(GIVEN RECORDS Opens)

(* ===================================================================== *)
(* blob-archiver: the archiver service (archiver/service) and the blob    *)
(* sidecar API (api/service), embedded in Rocq.                           *)
(*                                                                         *)
(* The beacon node and the data store are Go interfaces; here they are     *)
(* records of methods.  A call made by the service is answered as a        *)
(* function of the number of calls made before it (the field [tick] of    *)
(* the world), so a run may see any sequence of answers: a node that is    *)
(* down once and up afterwards, a head that moves between two polls.       *)
(* ===================================================================== *)

From stdpp Require Import gmap strings list fin_maps.
From Stdlib Require Import ZArith NArith Ascii String Lia.

Local Open Scope string_scope.
Local Open Scope list_scope.

(* --------------------------------------------------------------------- *)
(* Data model                                                              *)
(* --------------------------------------------------------------------- *)

(* common.Hash and phase0.Root are [32]byte: the 256-bit big-endian number. *)
Abbreviation Hash := N (only parsing).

(GIVEN RECORDS Closes)

#### TASK DETAILS
The answer consists solely of the lines from the one containing "(* common.Hash and" through the last line of the data above, reproduced exactly.

#### RESPONSE AREA
(* common.Hash and phase0.Root are [32]byte: the 256-bit big-endian number. *)
Abbreviation Hash := N (only parsing).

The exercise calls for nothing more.